I don't think it is an overdose. Flagyl has some good margin for overdose, as far as I know.
How's the baby keeping?


----------



## BHenderson (Sep 8, 2011)

I'm afraid I had a terrible accident last night. I was worried about how much weight the baby was losing and she was fighting me all the way when I was trying to get food into her with a 1ml syringe. I tried to crop feed her with the home made crop tube I have. I dislodged something in her throat and she choked to death on her own blood. There was nothing I could do. I am still in a state of shock about this. I must admit I have hardly ever dealt with canker, for some reason I just do not see much of it round here. I am starting to see more cases now I have joined the charity that I am working for, but other people are treating them. If I had proper crop feeders it may have been thin enough to get down her throat without dislodging the canker, but I am doing everything on my disability benefit and I have to buy everything myself. I do wish I had someone actually here to guide me sometimes, but none of the local free vets will offer any help. After making a mistake like this, I would happily stop doing this if I felt someone else would do it instead, but I know there is only me and the other people in the charity I work for. At least I am doing something despite the council trying to shut me down all the time. At least I am helping sick pigeons rather than just leaving them to die. So despite this accident, which has been the worst thing that has ever happened to me, I am going to carry on.
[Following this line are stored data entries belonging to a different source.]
(** * SecureBank dashboard glue: the API helper, the toast and the stats poller

    A shallow embedding of [static/js/main.js]: [apiRequest], [showToast]
    (with [createToastContainer] and [getToastIcon]), [formatCurrency],
    [updateStats] and the guarded [setInterval] at the end of the module;
    and, each in a module of its own, [exportTableToCSV], [validateForm],
    [debounce], the function that [handleSearch] wraps, and
    [togglePassword].

    Everything the script asks of its host (the number type and its
    printers, [JSON], [Intl.NumberFormat], the wording of engine errors) is
    gathered in the class [Host]; the network is an oracle that answers each
    [fetch]; timers run on a virtual clock in milliseconds.

    Two things are idealised.  The answer to a [fetch] arrives at once, so
    a tick of the poller runs to its end before any other callback.  A timer
    fires exactly when it is due.  A toast is kept as what the script
    assigns to it, its class and the markup of its [innerHTML]; what the
    browser makes of that markup is outside the model, and the document has
    a [body]. *)

From Stdlib Require Import ZArith Lia Ascii.
From stdpp Require Import gmap strings list fin_maps pretty.

Local Open Scope Z_scope.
I have continued to give the other baby flagyl doses even though she is not showing any signs of canker. I am giving her extra time with me as well, she is bound to notice that the other baby is gone.


----------



## kunju (Mar 14, 2012)

I'm very sorry to hear about the baby. Yes, you did your best with the knowledge and skills you had, and that's what counts.


----------



## BHenderson (Sep 8, 2011)

I am very sad for the poor baby. There was nothing I could do. I realise when things like this happen that I am an amateur doing a job that should be done by professionals, but there are no professionals who could take my place if I stopped doing this. The pigeons(and crows and starlings) would simply not get any help at all. I have to continue for their sake.


----------



## spirit wings (Mar 29, 2008)

If you are using the crop feed method you may want to invest in a crop needle. like in the link, they screw on the end of the syringe and has a ball tip, much easier to use than tubing. not to say that is what caused this but tubing can be hard to handle by your self and a moving baby. here is the link

http://www.anafricangrey.ca/forum/uploads/1276311567/gallery_390_388_12879.jpg


----------



## BHenderson (Sep 8, 2011)

I have seen these before, and I am inclined to get one. They come straight or curved and in many sizes. In fact it may be that you have to have a set to be sure you can feed all the different size pigeons(or birds in general). They are also expensive and I would want to be sure I was getting the right one, so I need some advice.
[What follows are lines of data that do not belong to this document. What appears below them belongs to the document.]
(** Lines 79-100 of [score_role]. *)
Definition parse_response (content : text) : result json :=
  let content := strip_fence content in
  match loads content with
  | Some r => Ok r
  | None =>
      let start := Py.find (chr "{") content in
      let stop := (Py.rfind (chr "}") content + 1)%Z in
      if negb (start =? -1)%Z && (stop >? start)%Z then
        match loads (Py.slice content start stop) with
        | Some r => Ok r
        | None => Raise JSONDecodeError
        end
      else Ok parse_failure
  end.

(** [role.get(key, default)]: [AttributeError] unless [role] is a dict. *)
Definition py_get (o : json) (key : string) (default : json) : result json :=
  match o with
  | JObj m => Ok (match dict_find key m with Some v => v | None => default end)
  | _ => Raise AttributeError
  end.

Definition batch_failure (e : exn) : json :=
  JObj [("total_score"%string, JInt 0);
        ("breakdown"%string, JObj []);
        ("red_flags"%string, JArr [JStr ("Scoring error: " ++ str_exn e)]);
        ("recommendation"%string, JStr "Error");
        ("reasoning"%string, JStr ("Error during scoring: " ++ str_exn e))].

Section Client.
(** The scoring service: title, description, location, seniority and
    company name to the text of the answer, or the exception the HTTP
    call raised. *)
Variable scoring_service :
  json -> json -> json -> json -> string -> result text.

Definition score_role (role_title role_description role_location
                         role_seniority : json) (company_name : string)
  : result json :=
  match scoring_service role_title role_description role_location
          role_seniority company_name with
  | Raise e => Raise e
  | Ok content => parse_response content
  end.

Definition score_one (role : json) (company_name : string) : result json :=
  match py_get role "title" (JStr "") with
  | Raise e => Raise e
  | Ok title =>
  match py_get role "description" (JStr "") with
  | Raise e => Raise e
  | Ok description =>
  match py_get role "location" (JStr "") with
  | Raise e => Raise e
  | Ok location =>
  match py_get role "seniority" (JStr "") with
  | Raise e => Raise e
  | Ok seniority =>
      score_role title description location seniority company_name
  end end end end.

Fixpoint score_roles_batch (roles : list json) (company_name : string)
  : list (json * json) :=
  match roles with
  | [] => []
  | role :: rest =>
      (role, match score_one role company_name with
             | Ok r => r
             | Raise e => batch_failure e
             end) :: score_roles_batch rest company_name
  end.
End Client.

End Scorer.

(* ================================================================== *)
(** ** db.py *)
(* ================================================================== *)

Module Db.

(** Timestamps ([NOW()], [datetime.utcnow()]) are integers. *)
Abbreviation time := Z (only parsing).

(** [companies] *)
Record company : Type := mkCompany {
  c_id : Z;
  c_name : string;
  c_careers_url : string;
  c_active : Z;
  c_created_at : time;
  c_last_scraped_at : option time
}.

(** The text stored in [roles.score_breakdown]: [json.dumps(d)] of a
    dict, kept symbolically, or a string passed as it is. *)
Inductive breakdown_text : Type :=
| Dumps (d : list (string * json))
| Verbatim (s : string).

(** The [score_breakdown] argument of [upsert_role]. *)
Inductive breakdown_arg : Type :=
| BDict (d : list (string * json))
| BStr (s : string)
| BNone.

(** [roles]; a nullable column is an [option]. *)
Record role : Type := mkRole {
  r_id : Z;
  r_company_id : Z;
  r_title : string;
  r_url : option string;
  r_location : option string;
  r_description : option string;
  r_seniority : option string;
  r_department : option string;
  r_posted_date : option string;
  r_score : Z;
  r_score_breakdown : option breakdown_text;
  r_status : string;
  r_first_seen_at : time;
  r_last_seen_at : time;
  r_applied_at : option time
}.

(** [scrape_logs] *)
Record scrape_log : Type := mkLog {
  l_id : Z;
  l_company_id : Z;
  l_started_at : time;
  l_finished_at : option time;
  l_roles_found : Z;
  l_roles_qualified : Z;
  l_status : string;
  l_error : option string
}.

(** The database: the rows of each table and the three [SERIAL]
    sequences.  [companies] is listed in the order a scan without
    [ORDER BY] returns it: a row an [UPDATE] has written is a new row
    version and comes after the rows left alone.  [roles] and
    [scrape_logs] are only read through [ORDER BY]; the order of their
    lists is the order of insertion and stands for nothing in the
    database. *)
Record store : Type := mkStore {
  companies : list company;
  roles : list role;
  scrape_logs : list scrape_log;
  next_company_id : Z;
  next_role_id : Z;
  next_log_id : Z
}.

Definition set_companies (cs : list company) (n : Z) (st : store) : store :=
  mkStore cs (roles st) (scrape_logs st) n (next_role_id st) (next_log_id st).
Definition set_roles (rs : list role) (n : Z) (st : store) : store :=
  mkStore (companies st) rs (scrape_logs st) (next_company_id st) n (next_log_id st).
Definition set_logs (ls : list scrape_log) (n : Z) (st : store) : store :=
  mkStore (companies st) (roles st) ls (next_company_id st) (next_role_id st) n.

(** SQL [=] on a nullable text column and a parameter: never true when
    either side is NULL. *)
Definition sql_eq (a b : option string) : bool :=
  match a, b with
  | Some x, Some y => String.eqb x y
  | _, _ => false
  end.

(** [UPDATE ... SET ... WHERE p] on a table that is scanned without
    [ORDER BY]. *)
Definition update_where {A} (p : A -> bool) (f : A -> A) (rows : list A) : list A :=
  filter (fun r => negb (p r)) rows ++ map f (filter p rows).

Definition get_active_companies (st : store) : list company :=
  filter (fun c => (c_active c =? 1)%Z) (companies st).

(** [INSERT ... ON CONFLICT (name) DO NOTHING]: the sequence advances
    whether or not the row is inserted. *)
Definition add_company (now : time) (name careers_url : string) (st : store)
  : store :=
  if existsb (fun c => String.eqb (c_name c) name) (companies st)
  then set_companies (companies st) (next_company_id st + 1) st
  else set_companies
         (companies st ++
            [mkCompany (next_company_id st) name careers_url 1 now None])
         (next_company_id st + 1) st.

Definition remove_company (company_id : Z) (st : store) : store :=
  set_companies
    (update_where (fun c => (c_id c =? company_id)%Z)
       (fun c => mkCompany (c_id c) (c_name c) (c_careers_url c) 0
                   (c_created_at c) (c_last_scraped_at c))
       (companies st))
    (next_company_id st) st.

(** [SELECT id, status FROM roles WHERE company_id = %s AND title = %s
    AND location = %s], then [fetchone()]. *)
Definition find_role (company_id : Z) (title : string)
           (location : option string) (st : store) : option role :=
  List.find (fun r => (r_company_id r =? company_id)%Z
                      && String.eqb (r_title r) title
                      && sql_eq (r_location r) location) (roles st).

Definition breakdown_json (b : breakdown_arg) : option breakdown_text :=
  match b with
  | BDict d => Some (Dumps d)
  | BStr s => Some (Verbatim s)
  | BNone => None
  end.

(** Range of the [INTEGER] column type. *)
Definition int4 (z : Z) : bool := ((-2147483648 <=? z) && (z <=? 2147483647))%Z.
I like the idea of these large syringes with the top cut off with a rubber tip cut from a latex glove or something. It imitates the natural feeding method by allowing the baby to put its beak in the "drink" the contents of the syringe. There are two problems with this, first it makes a great deal of mess and it can take time to get the baby used to feeding this way, also a lot of time is needed as this method of feeding takes longer. When you have a few birds to look after sometimes it is not practical to spend so much time feeding individual birds. I am open to the idea of using more natural feeding methods when time allows but a crop needle when time is short. Also as you pointed out a crop needle might be useful when feeding a bird with canker.

Can you point me in the direction of some more advice about using these needles with pigeons?


----------



## spirit wings (Mar 29, 2008)

a four inch needle would be fine for the squabs that are usually found and rescued at a week or more of age. for a new hatchling I would use a glass medicine dropper down the throat, (but hope you don't get a new hatchling)

you should look into the baby bottle method. you get a baby bottle and just cut the tip of the nipple and the bird puts it's beak in and gulps the food from the bottle. you can search it here on the this site. msfreebird has had good results.


----------



## BHenderson (Sep 8, 2011)

Thanks for the info Spirit_Wings


----------



## BHenderson (Sep 8, 2011)

I have seen the pictures with the tip of the nipple cut off and the food in the baby bottle. It looks a lot tidier than the methods I have been using. As the babies beak grows you could cut a larger and larger amount off the end of the nipple to give the baby access. Unfortunately, I think you have to start them on this. The baby that came with the one that died is almost eating seed now, although she does still call for Kaytee. Next time I have babies(which will not be long) I will start using this new method. Thank you for letting me know about this Spirit_Wings. Many people, it seems, are looking for alternative ways to feed pigeons as feeding by crop tube just seems so unnatural. I am going to try, and them promote this method to others in the charity. The accident I had with the poor baby could never have happened with this method of feeding, although problems could still occur if the throat is getting narrow because of the canker. We will cross that bridge when we get to it.


----------